[Information provided]
-------------------------

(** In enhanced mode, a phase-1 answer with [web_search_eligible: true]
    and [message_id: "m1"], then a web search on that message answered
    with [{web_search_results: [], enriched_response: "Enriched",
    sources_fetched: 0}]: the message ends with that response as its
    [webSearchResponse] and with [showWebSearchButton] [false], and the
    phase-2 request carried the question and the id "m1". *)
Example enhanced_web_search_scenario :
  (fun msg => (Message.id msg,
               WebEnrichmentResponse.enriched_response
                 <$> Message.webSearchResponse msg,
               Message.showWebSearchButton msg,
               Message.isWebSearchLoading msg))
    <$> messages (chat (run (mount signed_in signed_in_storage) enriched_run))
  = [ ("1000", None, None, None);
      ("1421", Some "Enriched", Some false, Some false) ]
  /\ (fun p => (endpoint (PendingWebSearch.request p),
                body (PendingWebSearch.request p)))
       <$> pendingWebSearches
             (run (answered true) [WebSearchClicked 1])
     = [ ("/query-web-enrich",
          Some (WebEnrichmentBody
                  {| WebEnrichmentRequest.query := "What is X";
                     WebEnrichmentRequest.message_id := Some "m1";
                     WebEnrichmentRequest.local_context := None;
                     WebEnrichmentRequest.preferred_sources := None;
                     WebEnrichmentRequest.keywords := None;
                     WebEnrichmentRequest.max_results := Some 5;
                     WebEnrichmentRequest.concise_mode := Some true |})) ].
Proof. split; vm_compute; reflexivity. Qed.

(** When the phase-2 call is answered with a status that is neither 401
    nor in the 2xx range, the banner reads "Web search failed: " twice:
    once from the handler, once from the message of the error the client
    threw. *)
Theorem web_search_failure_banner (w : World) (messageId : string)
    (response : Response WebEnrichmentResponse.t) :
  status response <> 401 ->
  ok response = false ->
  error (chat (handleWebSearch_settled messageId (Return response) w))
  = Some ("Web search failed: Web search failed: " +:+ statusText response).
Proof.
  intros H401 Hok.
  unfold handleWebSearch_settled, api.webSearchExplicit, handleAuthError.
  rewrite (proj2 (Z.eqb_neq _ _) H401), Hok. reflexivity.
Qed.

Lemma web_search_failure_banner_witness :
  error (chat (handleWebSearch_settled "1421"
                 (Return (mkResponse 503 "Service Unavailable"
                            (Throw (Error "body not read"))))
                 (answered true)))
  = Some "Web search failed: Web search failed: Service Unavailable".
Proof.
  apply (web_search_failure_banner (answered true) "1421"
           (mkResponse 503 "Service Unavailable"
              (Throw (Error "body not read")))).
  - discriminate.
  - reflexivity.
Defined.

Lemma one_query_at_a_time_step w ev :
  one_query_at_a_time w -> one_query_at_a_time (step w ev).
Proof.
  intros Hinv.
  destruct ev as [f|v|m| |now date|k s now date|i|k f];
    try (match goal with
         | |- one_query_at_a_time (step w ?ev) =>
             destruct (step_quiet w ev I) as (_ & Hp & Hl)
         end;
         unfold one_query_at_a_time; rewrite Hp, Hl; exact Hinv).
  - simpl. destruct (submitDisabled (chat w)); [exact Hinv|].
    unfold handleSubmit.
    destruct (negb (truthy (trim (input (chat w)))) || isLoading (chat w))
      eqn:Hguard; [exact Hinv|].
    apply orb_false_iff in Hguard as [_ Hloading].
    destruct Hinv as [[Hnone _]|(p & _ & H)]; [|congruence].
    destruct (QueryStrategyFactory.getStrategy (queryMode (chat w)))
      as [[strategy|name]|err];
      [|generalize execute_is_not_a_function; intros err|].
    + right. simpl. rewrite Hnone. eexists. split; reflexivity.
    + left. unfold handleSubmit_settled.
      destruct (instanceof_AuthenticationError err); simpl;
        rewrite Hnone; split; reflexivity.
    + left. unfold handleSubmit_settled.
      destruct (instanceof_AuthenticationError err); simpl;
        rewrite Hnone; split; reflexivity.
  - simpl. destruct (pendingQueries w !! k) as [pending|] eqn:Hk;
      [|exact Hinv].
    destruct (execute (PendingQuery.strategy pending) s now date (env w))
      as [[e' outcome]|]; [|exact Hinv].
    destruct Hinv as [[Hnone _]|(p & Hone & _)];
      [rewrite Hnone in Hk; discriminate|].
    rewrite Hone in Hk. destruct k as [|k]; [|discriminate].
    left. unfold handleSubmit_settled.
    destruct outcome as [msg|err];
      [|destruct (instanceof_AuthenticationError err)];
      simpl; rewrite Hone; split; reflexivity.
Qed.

-------------------------

[Your assignment] Copy out the range of lines above starting at the line with "None, None, None);" and ending at the line with "(run (answered true)", exactly and including both.

[Answer below]
  = [ ("1000", None, None, None);
      ("1421", Some "Enriched", Some false, Some false) ]
  /\ (fun p => (endpoint (PendingWebSearch.request p),
                body (PendingWebSearch.request p)))
       <$> pendingWebSearches
             (run (answered true) [WebSearchClicked 1])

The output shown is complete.